As WWII raged in 1942, the Navy started looking for a dedicated torpedo bomber to replace the outdated Douglas TBD Devastator. Heinemann proposed the Devastator II, later called the Skypirate, a huge, heavy and complex plane by WWII-era carrier standards. The XB2D was powered by a Pratt & Whitney R-4360 Wasp Major driving contra-rotating propellers, and would have been armed with four torpedoes (the Devastator carried just one) or four 2000 pound bombs, along with two 20mm cannons or four .50 caliber machine guns in the wings and twin .50s in a powered dorsal turret for self defense. The Skypirate took its first flight in March of 1945. The Japanese would surrender just six months later, ending WWII. The Skypirate was canceled.
But the story of the Skypirate doesn’t end with the Navy’s cancellation of the project. Rather than relegate the design to the dustbin of aviation design history, Heinemann, along with fellow engineer Bob Donovan, took the Colin Chapman approach: Simplify, then add lightness.
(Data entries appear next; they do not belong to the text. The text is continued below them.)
Lemma handleAddData_sends_parsed_input_witness :
  let u :=
    {| DependencyCacheVisualizer.tree := None;
       DependencyCacheVisualizer.stats := None;
       DependencyCacheVisualizer.loading :=
         {| DependencyCacheVisualizer.loading_tree := false;
            DependencyCacheVisualizer.loading_stats := false;
            DependencyCacheVisualizer.loading_operation := false |};
       DependencyCacheVisualizer.error := None;
       DependencyCacheVisualizer.opPathInput := lit "users/1";
       DependencyCacheVisualizer.opDataInput := lit "not json";
       DependencyCacheVisualizer.lastOperationResult := None;
       DependencyCacheVisualizer.autoRefreshInterval := 0%Z;
       DependencyCacheVisualizer.refreshIntervalId := None;
       DependencyCacheVisualizer.toasts := [] |} in
  let result :=
    DependencyCacheVisualizer.handleAddData (fun _ _ => Fulfilled JNull)
      (fun _ => None) (fun _ => false) (u, []) in
  DependencyCacheVisualizer.opDataInput (fst result) = []
  /\ option_map api.body (hd_error (snd result))
     = Some (Some (JObj [(lit "path", JArr [JStr (lit "users");
                                           JStr (lit "1")]);
                         (lit "data", JStr (lit "not json"))])).
Proof.
  cbv zeta.
  match goal with
  | |- context [DependencyCacheVisualizer.handleAddData ?settle ?parse ?race
                  (?u, ?sent)] =>
      pose proof (handleAddData_sends_parsed_input settle parse race u sent
                    (lit "users") [lit "1"] eq_refl) as Hadd
  end.
  cbv zeta in Hadd. destruct Hadd as [Hsent [Hdata _]].
  split; [exact Hdata|]. rewrite Hsent. reflexivity.
Defined.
Heinemann figured out that for every 100 pounds of weight savings they could find, the airplane’s takeoff distance would be decreased by 8 ft, the combat radius would be increased by 22 miles, and the rate of climb would increase by 18 ft/min. So they wielded their cutlasses and began slashing the Skypirate. They saved 270 pounds by simplifying the fuel system; they lopped off 200 pounds by eliminating the internal bomb bay and using wing mounted pylons for ordnance; they shaved off 70 pounds by using a fuselage-mounted dive brake; they found 100 pounds more weight savings by ditching the nose wheel; they removed the dorsal turret, and eliminated two crewmen. Then they swapped the Wasp Major and its contra-rotating propeller for a Wright R-3350, saving about 1000 pounds. In all, Heinemann and his team found over 1800 pounds of weight that could be trimmed from the Skypirate. The result was the XTB2D-1, which would come to be known as the A-1 Skyraider, one of the greatest combat aircraft ever produced.
The Skyraider was a prop-driven anachronism in a jet age, affectionately given the nickname “Spad” by its pilots after the WWI French fighter plane. Starting with a Wright R-3350 radial engine, and later upgraded with more powerful engines, the Skyraider’s straight wing design gave it excellent low-speed maneuverability over the battlefield, and enabled the Spad to carry 8000 pounds of ordnance, equal to a B-17G Flying Fortress. Its piston engine gave it an enormous range and excellent loiter time over the target. The Skyraider was beloved by the troops on the ground for its ability to deliver munitions accurately against the enemy, and it saw combat with devastating effectiveness in both Korea and Vietnam. It wasn’t until the introduction of the LTV A-7 Corsair II, a subsonic jet, in the 1970s that the Spad was eventually phased out.